GOAL OF THE EXERCISE:
The required output is the line that contains "Definition dispatch (client_id" and every line after it, each written out exactly, up to the end of the entries.

DATA EXTRACT:
(** The pipeline proper: the body of the [if] of the message loop. *)
Definition pipeline (client_id : N) (data : json) (b : backend) : coro unit :=
  let audio_file := audio_file_of client_id in
  call (OpenWb audio_file);;
  audio_data ← lift (py_getitem data "audio_data");
  raw ← lift (base64_b64decode audio_data);
  call (Write audio_file raw);;
  log INFO [Lit "Received audio file: "; Lit audio_file];;

  transcription ← transcribe b audio_file;
  call (Send (JObj [("type", JStr "transcription"); ("text", JStr transcription)]));;

  response_text ← generate_response b transcription;
  call (Send (JObj [("type", JStr "response"); ("text", response_text)]));;

  let tts_output := tts_output_of client_id in
  synthesized ← synthesize b response_text tts_output;
  (if synthesized : bool then
     clip ← call (ReadAll tts_output);
     call (Send (JObj [("type", JStr "audio"); ("audio_data", JStr (b64encode clip))]))
   else
     call (Send (JObj [("type", JStr "error"); ("message", JStr "TTS synthesis failed.")])));;

  call (Unlink audio_file);;
  call (Unlink tts_output).

(** The body of the inner [try]. *)
Definition dispatch (client_id : N) (message : frame) (b : backend) : coro unit :=
  data ← lift (json_loads message);
  type ← lift (py_get data "type");
  wanted ← (if py_eq_str type "audio"
            then audio_data ← lift (py_get data "audio_data"); mret (truthy audio_data)
            else mret false);
  if wanted : bool then pipeline client_id data b else mret ().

ANSWER SPACE:
Definition dispatch (client_id : N) (message : frame) (b : backend) : coro unit :=
  data ← lift (json_loads message);
  type ← lift (py_get data "type");
  wanted ← (if py_eq_str type "audio"
            then audio_data ← lift (py_get data "audio_data"); mret (truthy audio_data)
            else mret false);
  if wanted : bool then pipeline client_id data b else mret ().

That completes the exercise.